Agentjacking Attack Tricks AI Coding Agents Into Running Malicious Code

Michael Miller · 2026-06-12

Cybersecurity researchers have uncovered a new class of attack that can trick AI coding agents into running malicious code on developer machines. Dubbed Agentjacking by Tenet Security, this exploit uses a fake error report crafted with Sentry, an open-source error-tracking and performance-monitoring platform, to deliver the payload. ### How Agentjacking Works The attack starts when a developer uses an AI coding agent, like GitHub Copilot or similar tools, to help write or debug code. The attacker creates a seemingly legitimate error report via Sentry, which the AI agent processes. Because AI agents are trained to follow instructions from error reports, they can be tricked into executing arbitrary commands, including downloading and running malware. ### Why This Matters for Developers For developers in the United States, this is a serious wake-up call. AI coding agents are becoming more common in workflows, from small startups to large enterprises. The attack doesn't require sophisticated hacking skills—it exploits the trust we put in AI tools. Imagine your AI assistant suddenly installing a keylogger or ransomware on your machine.

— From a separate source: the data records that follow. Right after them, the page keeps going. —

Lemma update_fold_spec sch t l cm cm' :
  NoDup l -> (forall x y, (x, y) ∈ l -> x < CHUNK_TILE_LENGTH /\ y < CHUNK_TILE_LENGTH) ->
  square cm ->
  foldM (fun cm '(x, y) =>
           (d ← update_cell sch t x y (dom_at cm x y) ; Some (set_cell cm x y d))) l cm
    = Some cm' ->
  square cm' /\
  (forall x y, (x, y) ∈ l -> update_cell sch t x y (dom_at cm x y) = Some (dom_at cm' x y)) /\
  (forall x y, (x, y) ∉ l -> dom_at cm' x y = dom_at cm x y).
Proof.
  revert cm. induction l as [|[x y] l IH]; intros cm Hnd Hr Hsq H; simpl in H.
  - injection H as <-. split; [done|]. split; [|done].
    intros x y Hxy. by apply elem_of_nil in Hxy.
  - destruct (update_cell sch t x y (dom_at cm x y)) as [d|] eqn:Ed; [|discriminate].
    simpl in H. apply NoDup_cons in Hnd as [Hni Hnd].
    destruct (Hr x y) as [Hx Hy]; [by apply elem_of_cons; left|].
    destruct (IH (set_cell cm x y d) Hnd) as (Hsq' & Hin & Hout).
    { intros x' y' ?. apply Hr. by apply elem_of_cons; right. }
    { by apply square_set_cell. }
    { exact H. }
    split; [done|]. split.
    + intros x' y' Hxy. apply elem_of_cons in Hxy as [[= -> ->]|Hxy].
      * rewrite Hout by done. unfold dom_at. rewrite cell_set_cell_eq by done. exact Ed.
      * specialize (Hin x' y' Hxy). unfold dom_at in Hin |- *.
        rewrite cell_set_cell_ne in Hin; [exact Hin|]. intros Heq. rewrite Heq in Hni. done.
    + intros x' y' Hxy. apply not_elem_of_cons in Hxy as [Hne Hxy].
      rewrite Hout by done. unfold dom_at. rewrite cell_set_cell_ne; [done|]. congruence.
Qed.

Lemma update_constraint_map_spec st st' :
  square (constraint_map st) -> update_constraint_map st = Some st' ->
  square (constraint_map st') /\ hash st' = hash st /\ schematic st' = schematic st /\
  wfc_tiles st' = wfc_tiles st /\
  (forall x y, x < CHUNK_TILE_LENGTH -> y < CHUNK_TILE_LENGTH ->
     update_cell (schematic st) (wfc_tiles st) x y (dom_at (constraint_map st) x y)
       = Some (dom_at (constraint_map st') x y)).
Proof.
  intros Hsq H. unfold update_constraint_map in H.
  apply bind_Some in H as (cm & Hf & [= <-]).
  destruct (update_fold_spec _ _ _ _ _ NoDup_raster
              (fun x y H => proj1 (elem_of_raster x y) H) Hsq Hf) as (? & Hin & _).
  simpl. split_and!; try done. intros x y Hx Hy. by apply Hin, elem_of_raster.
Qed.

Lemma dom_at_square_subseteq cm cm' :
  square cm -> square cm' ->
  (forall x y, x < CHUNK_TILE_LENGTH -> y < CHUNK_TILE_LENGTH -> dom_at cm' x y ⊆ dom_at cm x y) ->
  forall x y, dom_at cm' x y ⊆ dom_at cm x y.
Proof.
  intros Hsq Hsq' H x y.
  destruct (decide (x < CHUNK_TILE_LENGTH /\ y < CHUNK_TILE_LENGTH)) as [[]|Hn]; [by apply H|].
  unfold dom_at. rewrite (cell_out_of_range _ cm') by done. apply list_subseteq_nil.
Qed.

Lemma entropy_fold_spec cm l acc :
  (forall x y, fst acc = Some (x, y) -> (x, y) ∈ raster /\ dom_at cm x y <> []) ->
  (forall xy, xy ∈ l -> xy ∈ raster) ->
  forall x y, fst (fold_left (entropy_step cm) l acc) = Some (x, y) ->
    (x, y) ∈ raster /\ dom_at cm x y <> [].
Proof.
  revert acc. induction l as [|[x' y'] l IH]; intros acc Hacc Hl; simpl; [exact Hacc|].
  apply IH; [|intros xy Hxy; apply Hl; by apply elem_of_cons; right].
  intros x y. destruct acc as [index lowest]. unfold entropy_step.
  destruct (_ && _) eqn:E; simpl.
  - intros [= -> ->]. split; [apply Hl; by apply elem_of_cons; left|].
    apply andb_prop in E as [E _]. apply Nat.ltb_lt in E. intros Hd.
    rewrite Hd in E. simpl in E. lia.
  - apply Hacc.
Qed.

Lemma lowest_entropy_spec st x y :
  lowest_entropy st = Some (x, y) ->
  x < CHUNK_TILE_LENGTH /\ y < CHUNK_TILE_LENGTH /\ dom_at (constraint_map st) x y <> [].
Proof.
  intros H. apply entropy_fold_spec in H as [Hr Hd].
  - apply elem_of_raster in Hr as [? ?]. done.
  - intros ? ? [=].
  - done.
Qed.

Lemma entropy_fold_uniform cm l i n :
  (forall x y, (x, y) ∈ l -> length (dom_at cm x y) = n) ->
  fold_left (entropy_step cm) l (i, n) = (i, n).
Proof.
  induction l as [|[x y] l IH]; intros Hl; simpl; [done|].
  rewrite Hl by (by apply elem_of_cons; left).
  assert ((0 <? n) && ((n =? 0) || (n <? n)) = false) as ->.
  { destruct n; [done|]. rewrite Nat.ltb_irrefl. done. }
  apply IH. intros x' y' ?. apply Hl. by apply elem_of_cons; right.
Qed.

Lemma lowest_entropy_uniform st n :
  (forall x y, x < CHUNK_TILE_LENGTH -> y < CHUNK_TILE_LENGTH ->
     length (dom_at (constraint_map st) x y) = n) ->
  lowest_entropy st = if 0 <? n then Some (0, 0) else None.
Proof.
  intros Hn. unfold lowest_entropy.
  assert (Hr : raster = (0, 0) :: tail raster) by reflexivity.
  assert (Htl : forall x y, (x, y) ∈ tail raster ->
                  length (dom_at (constraint_map st) x y) = n).
  { intros x y Hxy. assert ((x, y) ∈ raster) as Hin.
    { rewrite Hr. by apply elem_of_cons; right. }
    apply elem_of_raster in Hin as [? ?]. by apply Hn. }
  assert (E0 : entropy_step (constraint_map st) (None, 0) (0, 0)
               = if 0 <? n then (Some (0, 0), n) else (None, 0)).
  { unfold entropy_step. rewrite (Hn 0 0) by (unfold CHUNK_TILE_LENGTH; lia).
    destruct n; reflexivity. }
  rewrite Hr. set (tl := tail raster) in *. clearbody tl. cbn [fold_left].
  rewrite E0. destruct n as [|n]; cbn [Nat.ltb Nat.leb].
  - by rewrite entropy_fold_uniform.
  - by rewrite entropy_fold_uniform.
Qed.

Lemma collapse_tile_elem g st p v n :
  collapse_tile g st p = Some (v, n) -> v ∈ dom_at (constraint_map st) (fst p) (snd p) /\ n = 1.
Proof.
  unfold collapse_tile. intros H. apply bind_Some in H as (r & _ & H).
  apply bind_Some in H as (v' & Hv & [= <- <-]). split; [|done].
  by eapply list_elem_of_lookup_2.
Qed.

Lemma scratch_elem g st k n :
  scratch g st = Some (k, n) -> k ∈ sch_keys (schematic st) /\ n = 1.
Proof.
  unfold scratch. intros H. apply bind_Some in H as (r & _ & H).
  apply bind_Some in H as (k' & Hk & [= <- <-]). split; [|done].
  by eapply list_elem_of_lookup_2.
Qed.

Lemma tile_at_set_cell_eq t x y p :
  square t -> x < CHUNK_TILE_LENGTH -> y < CHUNK_TILE_LENGTH ->
  tile_at (set_cell t x y (Some p)) x y = Some p.
Proof. intros. unfold tile_at. by rewrite cell_set_cell_eq. Qed.

Lemma tile_at_set_cell_ne t x y x' y' p :
  (x, y) <> (x', y') -> tile_at (set_cell t x y p) x' y' = tile_at t x' y'.
Proof. intros. unfold tile_at. by rewrite cell_set_cell_ne. Qed.

(** One collapsing iteration: the pass after setting the chosen cell
    re-establishes the invariant. *)
Lemma collapse_step st px py v st2 :
  square (wfc_tiles st) -> square (constraint_map st) ->
  adjacency_one_way (schematic st) (wfc_tiles st) ->
  keys_only (schematic st) (wfc_tiles st) (constraint_map st) ->
  px < CHUNK_TILE_LENGTH -> py < CHUNK_TILE_LENGTH ->
  v ∈ dom_at (constraint_map st) px py ->
  neighbours_allow (schematic st) (wfc_tiles st) px py (dom_at (constraint_map st) px py) ->
  update_constraint_map (with_tiles st (set_cell (wfc_tiles st) px py (Some (v, 1)))) = Some st2 ->
  schematic st2 = schematic st /\ hash st2 = hash st /\
  wfc_tiles st2 = set_cell (wfc_tiles st) px py (Some (v, 1)) /\
  square (wfc_tiles st2) /\ square (constraint_map st2) /\
  adjacency_one_way (schematic st) (wfc_tiles st2) /\
  keys_only (schematic st) (wfc_tiles st2) (constraint_map st2) /\
  propagated (schematic st) (wfc_tiles st2) (constraint_map st2).
Proof.
  intros Hsqt Hsqc [Hh Hv] [Hkt Hkc] Hpx Hpy Hvd [Nw [Ns [Ne Nn]]] Hu.
  set (t1 := set_cell (wfc_tiles st) px py (Some (v, 1))) in *.
  destruct (update_constraint_map_spec (with_tiles st t1) st2 Hsqc Hu) as (Hsq2 & Hh2 & Hs2 & Ht2 & Hupd).
  simpl in Hh2, Hs2, Ht2, Hupd. rewrite Ht2, Hs2, Hh2.
  assert (Hsq1 : square t1) by (by apply square_set_cell).
  assert (Hp : tile_at t1 px py = Some (v, 1)) by (by apply tile_at_set_cell_eq).
  assert (Hne : forall x y, (px, py) <> (x, y) -> tile_at t1 x y = tile_at (wfc_tiles st) x y)
    by (intros; by apply tile_at_set_cell_ne).
  split_and!; try done.
  - (* pairs: the new tile is checked by the collapsed neighbour *)
    split.
    + intros x y a na b nb Hx Hy Ha Hb.
      destruct (decide ((px, py) = (x, y))) as [[= <- <-]|H1].
      * rewrite Hp in Ha. injection Ha as <- <-. rewrite Hne in Hb by (intros [=]; lia).
        right. eapply Ne; eauto.
      * rewrite Hne in Ha by done.
        destruct (decide ((px, py) = (x + 1, y))) as [[= -> <-]|H2].
        -- rewrite Hp in Hb. injection Hb as <- <-. left.
           eapply Nw; [lia| |exact Hvd]. by replace (x + 1 - 1) with x by lia.
        -- rewrite Hne in Hb by done. by eapply Hh.
    + intros x y a na b nb Hx Hy Ha Hb.
      destruct (decide ((px, py) = (x, y))) as [[= <- <-]|H1].
      * rewrite Hp in Ha. injection Ha as <- <-. rewrite Hne in Hb by (intros [=]; lia).
        right. eapply Nn; eauto.
      * rewrite Hne in Ha by done.
        destruct (decide ((px, py) = (x, y + 1))) as [[= <- ->]|H2].
        -- rewrite Hp in Hb. injection Hb as <- <-. left.
           eapply Ns; [lia| |exact Hvd]. by replace (y + 1 - 1) with y by lia.
        -- rewrite Hne in Hb by done. eapply Hv; [exact Hx|exact Hy|exact Ha|exact Hb].
  - split.
    + intros x y a n Ha.
      destruct (decide ((px, py) = (x, y))) as [[= <- <-]|H1].
      * rewrite Hp in Ha. injection Ha as <- <-. by apply Hkc in Hvd.
      * rewrite Hne in Ha by done. by eapply Hkt.
    + intros x y. etrans; [|apply (Hkc x y)].
      apply dom_at_square_subseteq; [done..|]. intros x' y' Hx Hy.
      eapply update_cell_subseteq. by apply Hupd.
  - split.
    + intros x y p Hx Hy Ht. specialize (Hupd x y Hx Hy).
      rewrite (update_cell_collapsed _ _ _ _ _ _ Ht) in Hupd. by injection Hupd.
    + intros x y Hx Hy Ht. eapply update_cell_allows; [exact Ht|]. by apply Hupd.
Qed.

Lemma propagated_lowest st px py :
  square (constraint_map st) ->
  propagated (schematic st) (wfc_tiles st) (constraint_map st) ->
  lowest_entropy st = Some (px, py) ->
  neighbours_allow (schematic st) (wfc_tiles st) px py (dom_at (constraint_map st) px py).
Proof.
  intros Hsq [Hc Ha] Hl. apply lowest_entropy_spec in Hl as (Hx & Hy & Hd).
  destruct (tile_at (wfc_tiles st) px py) as [p|] eqn:Ht.
  - exfalso. by apply Hd, (Hc _ _ p).
  - by apply Ha.
Qed.

Lemma collapse_loop_S g fuel st :
  collapse_loop g (S fuel) st =
  match lowest_entropy st with
  | Some next =>
      match collapse_tile g st next with
      | Some t =>
          match update_constraint_map
                  (with_tiles st (set_cell (wfc_tiles st) (fst next) (snd next) (Some t))) with
          | Some st2 => collapse_loop g fuel st2
          | None => Panic
          end
      | None => Panic
      end
  | None =>
      match update_constraint_map st with
      | Some st2 => Done st2
      | None => Panic
      end
  end.
Proof. reflexivity. Qed.

Lemma collapse_loop_inv g fuel st st' :
  loop_inv st -> collapse_loop g fuel st = Done st' ->
  schematic st' = schematic st /\ square (wfc_tiles st') /\
  adjacency_one_way (schematic st) (wfc_tiles st') /\
  (forall x y a n, tile_at (wfc_tiles st') x y = Some (a, n) -> a ∈ sch_keys (schematic st)).
Proof.
  revert st. induction fuel as [|fuel IH]; intros st (Hsqt & Hsqc & Hadj & Hk & Hn) H;
    [discriminate|]. rewrite collapse_loop_S in H.
  destruct (lowest_entropy st) as [[px py]|] eqn:El.
  - destruct (collapse_tile g st (px, py)) as [[v n]|] eqn:Ec; [|discriminate].
    apply collapse_tile_elem in Ec as [Hvd ->]. cbn [fst snd] in Hvd, H.
    destruct (update_constraint_map _) as [st2|] eqn:Eu; [|discriminate].
    pose proof (lowest_entropy_spec _ _ _ El) as (Hx & Hy & _).
    destruct (collapse_step st px py v st2) as (Hs2 & _ & _ & Hsq2 & Hsqc2 & Hadj2 & Hk2 & Hp2);
      auto.
    destruct (IH st2) as (Hs' & Hsq' & Hadj' & Hk'); [|exact H|].
    + unfold loop_inv. rewrite Hs2. split_and!; try done. intros px' py' El'.
      apply (propagated_lowest st2) in El'; [|done|by rewrite Hs2].
      by rewrite Hs2 in El'.
    + rewrite Hs', Hs2 in *. split_and!; done.
  - destruct (update_constraint_map st) as [st2|] eqn:Eu; [|discriminate].
    injection H as <-.
    destruct (update_constraint_map_spec _ _ Hsqc Eu) as (_ & _ & -> & -> & _).
    split_and!; try done. apply Hk.
Qed.

Lemma cell_repeat_dflt {A} (a : A) x y :
  cell a (repeat (repeat a CHUNK_TILE_LENGTH) CHUNK_TILE_LENGTH) x y = a.
Proof.
  destruct (decide (x < CHUNK_TILE_LENGTH /\ y < CHUNK_TILE_LENGTH)) as [[]|Hn].
  - by apply cell_repeat.
  - apply cell_out_of_range; [apply square_repeat|done].
Qed.
(** * SAM AI Insights: the ecosystem analyzer pipeline

    A shallow embedding of the parts of [ai_sam_insights] that the
    specification makes checkable statements about: the duplicate detector
    (similar models, renamed components, summary), the health score of the
    orchestrator, the fingerprint-keyed finding store, the scan-run state
    machine, the file selection of the three source scanners, the error
    collection of the Python scanner and the commented-code detector.

    Conventions.  Python [str] is [string]: ASCII text, character for
    character.  Python dicts with a fixed set of keys are records, lists are
    lists, [set] is stdpp's [gset].  A method that mutates [self.findings]
    takes the list it appends to and returns the extended list.  Library
    calls whose result the code only tests or stores ([hashlib], [json],
    [re] on the large marker tables, [ast.parse], [str.strip] and
    [str.rstrip] on the lines of a file) are Section variables.  The
    operations written out here that consult the Unicode database in Python
    (white space in [PyStr.strip], case folding under [re.IGNORECASE] and
    [\d] in [Re]) are written for ASCII; [PyStr.strip] serves the examples,
    and a statement that depends on [Re] for arbitrary names assumes
    [PyStr.isascii]. *)

From Stdlib Require Import String Ascii List ZArith QArith Qround Bool Arith Lia.
From Stdlib Require Import DecimalString Lqa Sorting.Permutation Sorting.Sorted.
From stdpp Require Import gmap strings list.
(** C8: the anonymous path stores what the authenticated path refuses. A
    report with latitude 999 and a media URL that is no http(s) URL of an
    image is answered 201 by [anonymous_report], and the record and its
    media row are stored with these values; [create_record] answers the same
    coordinates with 400 and stores nothing. *)
Theorem anonymous_report_skips_validation :
  let data : gmap string json :=
    {[ "title" := JStr "Bribe at checkpoint";
       "description" := JStr "Officer asked for money";
       "type" := JStr "red-flag";
       "latitude" := JInt 999;
       "longitude" := JInt 0;
       "image_url" := JStr "ftp://files/report.exe" ]} in
  let '(s', resp) :=
    anonymous_report 7 "1A2B3C4D" empty_db data in
  code resp = 201
  /\ latitude <$> records s' !! 1 = Some (JInt 999)
  /\ media_url <$> media s' !! 1 = Some (JStr "ftp://files/report.exe")
  /\ create_record 7 empty_db alice data
     = (empty_db, make_response (Error "Invalid coordinates provided") 400).
Proof. vm_compute. repeat split. Qed.

(** ** Owner edits *)

(** C4: an update or delete of a record that does not exist is not
    answered with a not-found error. [get_or_404] raises inside the
    handler's [try], the [except Exception] clause catches the exception,
    and the response is the generic 500 of the handler; the database is
    unchanged. *)
Theorem update_record_absent_answers_500 :
  update_record 9 (db_with "draft") alice 99 {[ "title" := JStr "New title" ]}
  = (db_with "draft", make_response (Error "Failed to update record") 500)
  /\ delete_record (db_with "draft") alice 99
     = (db_with "draft", make_response (Error "Failed to delete record") 500).
Proof. split; vm_compute; reflexivity. Qed.

Example update_record_guards :
  code (update_record 9 (db_with "draft") bob 1 {[ "title" := JStr "New title" ]}).2 = 403
  /\ code (update_record 9 (db_with "under-investigation") alice 1
             {[ "title" := JStr "New title" ]}).2 = 400
  /\ code (delete_record (db_with "resolved") alice 1).2 = 400
  /\ code (remove_vote (db_with "draft") alice 99).2 = 404.
Proof. repeat split; vm_compute; reflexivity. Qed.

Lemma update_record_type_verbatim_witness :
  (forall s' resp,
     update_record 9 (db_with "draft") alice 1 {[ "type" := JStr "banana" ]} = (s', resp) ->
     code resp = 200 ->
     r_type <$> records s' !! 1 = Some (JStr "banana"))
  /\ (accepts_record (apply_patch 9 {[ "type" := JStr "banana" ]} (pothole "draft")) = true ->
      let '(s', resp) :=
        update_record 9 (db_with "draft") alice 1 {[ "type" := JStr "banana" ]} in
      code resp = 200 /\ r_type <$> records s' !! 1 = Some (JStr "banana")).
Proof.
  apply (update_record_type_verbatim 9 (db_with "draft") alice 1
           {[ "type" := JStr "banana" ]} (pothole "draft") "banana").
  - reflexivity.
  - vm_compute. reflexivity.
  - reflexivity.
  - reflexivity.
Defined.

Example banana_is_not_a_type :
  in_strings (JStr "banana") valid_types = false
  /\ r_type <$>
       records (update_record 9 (db_with "draft") alice 1
                  {[ "type" := JStr "banana" ]}).1 !! 1
     = Some (JStr "banana").
Proof. split; vm_compute; reflexivity. Qed.

(** ** The public list view *)

Example public_projection_of_owned_record :
  let s := db_with "resolved" in
  let r := pothole "resolved" in
  is_anonymous r = false
  /\ to_dict s 1 r !! "creator_name" = Some (JStr "Alice")
  /\ to_dict s 1 r !! "normal_user_id" = Some (JInt 5)
  /\ (fun d => (d !! "id", d !! "creator_name", d !! "normal_user_id"))
       <$> response_records (get_public_records s ∅)
     = [(Some (JInt 1), Some (JStr "Anonymous"), None)]
  /\ response_records (get_public_records (db_with "draft") ∅) = [].
Proof. vm_compute. repeat split. Qed.

(** ** Sequences of requests *)

(** A day of requests on the database with one draft: an anonymous report
    with a picture, a new draft of user 6, an edit, votes, two transitions,
    a refused edit and the deletion of the new draft. *)
Definition busy_day : list request :=
  [ PostPublicReport 10 "1A2B3C4D"
      (<["image_url" := JStr "http://host/p.png"]> bribe);
    PostRecord 11 bob {[ "title" := JStr "Broken lamp"; "type" := JStr "lamp" ]};
    PatchRecord 12 alice 1 {[ "title" := JStr "Deep pothole" ]};
    PostVote 13 bob 1 support;
    PostVote 14 alice 2 urgent;
    PatchStatus 15 admin2 1 to_investigation;
    PatchRecord 16 alice 1 {[ "title" := JStr "Too late" ]};
    PostVote 17 bob 1 urgent;
    DeleteVote alice 2;
    PatchStatus 18 admin3 1 to_resolved;
    DeleteRecord bob 3;
    DeleteRecord alice 1 ].

Example busy_day_outcome :
  let s := run_requests busy_day (db_with "draft") in
  (fun kr => (kr.1, status kr.2, title kr.2, vote_count kr.2, assigned_admin_id kr.2))
    <$> select (fun _ => true) (records s)
  = [ (1, "resolved", JStr "Deep pothole", 1, Some 2);
      (2, "under-investigation", JStr "Bribe at checkpoint", 0, None) ]
  /\ length (status_history s) = 2%nat
  /\ size (votes s) = 1%nat /\ size (media s) = 1%nat.
Proof. vm_compute. repeat split. Qed.

Lemma statuses_stay_known_witness :
  statuses_known (run_requests busy_day (db_with "draft")).
Proof.
  apply (statuses_stay_known busy_day (db_with "draft")).
  apply map_Forall_singleton. unfold statuses. simpl.
  rewrite !elem_of_cons. tauto.
Defined.

Lemma ownership_stays_coherent_witness :
  ownership_coherent (run_requests busy_day (db_with "draft")).
Proof.
  apply (ownership_stays_coherent busy_day (db_with "draft")).
  apply map_Forall_singleton. simpl. repeat split; discriminate.
Defined.

Lemma drafts_stay_unassigned_witness :
  drafts_unassigned (run_requests busy_day (db_with "draft")).
Proof.
  apply (drafts_stay_unassigned busy_day (db_with "draft")).
  apply map_Forall_singleton. reflexivity.
Defined.

Lemma published_record_is_permanent_witness :
  exists r', records (run_requests busy_day (db_with "resolved")) !! 1 = Some r'
             /\ status r' <> "draft" /\ same_content (pothole "resolved") r'.
Proof.
  apply (published_record_is_permanent busy_day (db_with "resolved") 1 (pothole "resolved")).
  - reflexivity.
  - discriminate.
Defined.

Lemma rows_keep_their_records_witness :
  rows_reference_records (run_requests busy_day after_support).
Proof.
  apply (rows_keep_their_records busy_day after_support).
  split; apply (bool_decide_unpack _); vm_compute; exact I.
Defined.

Lemma vote_count_matches_rows_everywhere_witness :
  vote_count_consistent (run_requests busy_day after_support).
Proof.
  apply (vote_count_matches_rows_everywhere busy_day after_support).
  - split; apply (bool_decide_unpack _); vm_compute; exact I.
  - apply (bool_decide_unpack _). vm_compute. exact I.
Defined.

Lemma one_vote_per_pair_everywhere_witness :
  one_vote_per_pair (run_requests busy_day after_support).
Proof.
  apply (one_vote_per_pair_everywhere busy_day after_support).
  apply (bool_decide_unpack _). vm_compute. exact I.
Defined.

Lemma status_history_is_append_only_witness :
  history_of_published (run_requests busy_day claimed_db)
  /\ status_history claimed_db `prefix_of` status_history (run_requests busy_day claimed_db).
Proof.
  apply (status_history_is_append_only busy_day claimed_db).
  apply Forall_singleton. exists claimed. split; [vm_compute; reflexivity|discriminate].
Defined.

That's the risk here. ### Key Takeaways - AI coding agents are vulnerable to social engineering through error reports. - Sentry is used as a vector, but similar platforms could be exploited. - Developers should verify any error report before letting AI agents act on it. ### Protecting Yourself To stay safe, follow these steps: - Disable automatic execution of code from error reports. - Use sandboxed environments for AI coding agents. - Keep your AI tools updated with the latest security patches. ### The Bigger Picture This attack highlights a growing trend: AI systems are being targeted in creative ways. As AI agents become more autonomous, the attack surface expands. For now, the best defense is skepticism. Treat every error report as potentially malicious until proven otherwise. In summary, Agentjacking is a reminder that AI tools are powerful but not invulnerable. Stay vigilant, and don't let convenience compromise your security.